L’idée qui prédomine dans les débats des sciences ouvertes est principalement celle de l’accessibilité des connaissances scientifiques. Il s’agit de lever les barrières juridiques, économiques, techniques et cognitives au partage le plus large des connaissances. Les promoteurs de l’ « open access » ont ainsi trouvé un allié attendu avec les acteurs des bibliothèques universitaires qui deviennent le fer de lance des initiatives ouvertes. La bataille (c’en est bien une) avec les grands éditeurs scientifiques est loin d’être gagnée. Difficile d’abandonner un secteur où l’activité productive est réalisée à titre gratuit et où les clients (payants) sont les producteurs eux-mêmes. Et si les pratiques d’hier deviennent illégitimes aujourd’hui, il suffit de les déplacer vers les champs des sciences ouvertes (aux frais des scientifiques) ou de les lier à de nouveaux « services » qui en justifient le coût.
Au-delà des publications, les données elles-mêmes font l’objet d’une ouverture nouvelle. On partage, on agrège, on catégorise des données quantitatives comme qualitatives (plus spécifiques aux sciences humaines et sociales). Sur cet autre volet, les chercheurs en sociologie, en économie, en gestion ou en anthropologie sont déjà plus en retrait. Comment partager et réutiliser des données qualitatives (entretiens, vidéos, visuels, notes ethnographiques, échanges en ligne…) forcément très contextuelles ? Avec quelle pertinence et quelle fiabilité ? Le recours à une posture philosophique devient alors crucial. Si la diversité est plus importante que la généralisation, si la temporalité et la singularité du processus de recherche ont une valeur scientifique, alors l’accumulation de données qualitatives peut avoir un sens.

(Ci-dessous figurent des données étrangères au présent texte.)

(* ===== verification/ChunkBuilder.v ===== *)
(** [types.BuildChunks] (src/src/types/chunk.go): how the sorted file list is cut into
    chunks, and the layout it promises: the ranges of every file tile it, in order. *)
From S2P Require Import Prelude Types.

(** * The interface of sort.Slice

    [sort.Slice(files, less by Name)] promises a sorted permutation and nothing about
    the order of equal elements. *)

Definition name_le (f g : FileEntry) : Prop :=
  String.le (FileEntry_Name f) (FileEntry_Name g).

#[export] Instance name_le_dec : RelDecision name_le.
Proof. intros f g. unfold name_le. apply _. Defined.
#[export] Instance name_le_trans : Transitive name_le.
Proof. intros f g h. unfold name_le. by intros; etrans. Qed.
#[export] Instance name_le_total : Total name_le.
Proof. intros f g. unfold name_le. apply (total String.le). Qed.

Class SliceSort := {
  sort_Slice : list FileEntry → list FileEntry;
  sort_Slice_perm l : sort_Slice l ≡ₚ l;
  sort_Slice_sorted l : StronglySorted name_le (sort_Slice l)
}.

(** A sort that keeps the promise: stdpp's merge sort. *)
Definition merge_SliceSort : SliceSort := {|
  sort_Slice := merge_sort name_le;
  sort_Slice_perm := merge_sort_Permutation name_le;
  sort_Slice_sorted l := StronglySorted_merge_sort name_le l
|}.

(** * Operations *)

(** [chunkList], [chunk.FileRanges] and [currentChunkSize]. *)
Record builder := mkBuilder
  { bd_chunkList : list Chunk; bd_chunk : list FileRange; bd_currentChunkSize : Z }.

Definition builder_init : builder := mkBuilder [] [] 0.

Definition newChunk (b : builder) : builder :=
  mkBuilder (bd_chunkList b ++ [Chunk_copy (mkChunk (bd_chunk b) ChunkStatusPending time_zero)])
    (FileRanges Chunk_zero) 0.

Definition addToChunk (index : nat) (startOffset endOffset : Z) (b : builder) : builder :=
  mkBuilder (bd_chunkList b)
    (bd_chunk b ++ [mkFileRange index startOffset endOffset])
    (bd_currentChunkSize b +i64 (endOffset -i64 startOffset))%go.

Section BuildChunks.
Context (chunkSize : Z) (maxFileCountPerChunk : Z).

(** The loop [for remainFilesize > 0]; [None] is running out of fuel. The file is
    returned with its counter incremented once per iteration. *)
Fixpoint split_file (fuel : nat) (index : nat) (startOffset remainFilesize : Z)
    (file : FileEntry) (b : builder) : option (FileEntry * builder) :=
  if (0 <? remainFilesize)%Z then
    match fuel with
    | O => None
    | S fuel =>
      let file := (IncrementRemainingChunkCount file).1 in
      if (bd_currentChunkSize b +i64 remainFilesize <? chunkSize)%go%Z then
        let b := addToChunk index startOffset (FileEntry_Size file) b in
        let b := if (Z.of_nat (length (bd_chunk b)) =? maxFileCountPerChunk)%Z
                 then newChunk b else b in
        Some (file, b)
      else
        let size := (chunkSize -i64 bd_currentChunkSize b)%go in
        let b := newChunk (addToChunk index startOffset (startOffset +i64 size)%go b) in
        split_file fuel index (startOffset +i64 size)%go (remainFilesize -i64 size)%go file b
    end
  else Some (file, b).

(** Iterations that are enough for a file of this size. *)
Definition split_fuel (size : Z) : nat := Z.to_nat (size / chunkSize) + 2.

(** The loop [for index := range files]. *)
Fixpoint build_files (index : nat) (files : list FileEntry) (b : builder) :
    option (list FileEntry * builder) :=
  match files with
  | [] => Some ([], b)
  | file :: files =>
    '(file, b) ← split_file (split_fuel (FileEntry_Size file)) index 0
                   (FileEntry_Size file) file b;
    '(files, b) ← build_files (S index) files b;
    Some (file :: files, b)
  end.

(** The file list is sorted and counted in place, so it is returned as well. *)
Definition BuildChunks `{SliceSort} (files : list FileEntry) :
    option (list FileEntry * list Chunk) :=
  if decide (files = []) then Some (files, [])
  else
    let files := sort_Slice files in
    '(files, b) ← build_files 0 files builder_init;
    Some (files,
      if decide (0 < length (bd_chunk b)) then
        bd_chunkList b ++ [Chunk_copy (mkChunk (bd_chunk b) ChunkStatusPending time_zero)]
      else bd_chunkList b).
End BuildChunks.

(** * Specification *)

(** [tiles from to l]: the ranges of [l] are non-empty, follow each other and cover
    exactly the bytes from [from] to [to]. *)
Fixpoint tiles (from to : Z) (l : list FileRange) : Prop :=
  match l with
  | [] => from = to
  | r :: l => StartOffset r = from ∧ (from < EndOffset r)%Z ∧ tiles (EndOffset r) to l
  end.

(** [layout i files l]: the ranges of [l], taken in order, tile the files [i], [i+1], ... *)
Inductive layout : nat → list FileEntry → list FileRange → Prop :=
| layout_nil i : layout i [] []
| layout_cons i f files l rest :
    Forall (λ r, FileIndex r = i) l →
    tiles 0 (Z.max 0 (FileEntry_Size f)) l →
    layout (S i) files rest →
    layout i (f :: files) (l ++ rest).

Definition all_ranges (chunks : list Chunk) : list FileRange := chunks ≫= FileRanges.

Mais c’est finalement lorsque que l’on quitte le sol de l’écriture et des données pour regarder la pratique de recherche comme un « processus » que les sciences ouvertes montrent tout leur potentiel pour les sciences humaines et sociales. Et si l’enjeu était précisément de co-construire ? D’associer le consommateur, le citoyen, le manager, le praticien… toutes ces figures souvent relayées au rang de témoin ? Si l’enjeu était une science sociale tournée vers la co-production de connaissances et de compétences utiles pour la société ? Les sciences ouvertes auraient alors une portée immédiatement politique. Elles contribueraient à nos communautés et à nos démocraties. Au-delà des publications et des données, ce troisième cercle est vraisemblablement le plus intéressant. Dans un monde incertain, complexe, mouvant, liquide et de plus en plus centré sur des figures individuelles isolées, l’ambition participative d’une science ouverte est plus que jamais fertile. Chacun.e peut alors devenir une.chercheur.e de mondes, au-delà du sien. Chacun.e peut se trouver pris dans les fils d’une enquête ou d’une dérive qui le liera à ses communautés.
Comment « faire » ? En explorant des postures philosophiques méconnues (anarchisme de la connaissance, pragmatisme américain, phénoménologie sensible, phénoménologie critique, situationnisme, théories postmarxistes de l’activité…). En co-construisant les instruments de nos propres enquêtes, en partenariat avec les sciences traditionnelles et des postures d’experts qui restent paradoxalement utiles et pertinentes si celles et ceux qui les rencontrent ont les moyens de les contester. Les outils pour accompagner ce mouvement qui couvrent toutes les étapes non-linéaires d’une recherche sont là pour l’enquête sociale : recherche-intervention, ethnographie collaborative, enquête par la foule, modes de fonctionnement en tiers-lieux, co-construction d’analyses de réseaux, etc. Sur tout cela, je remarque que les sciences de gestion ont beaucoup à partager.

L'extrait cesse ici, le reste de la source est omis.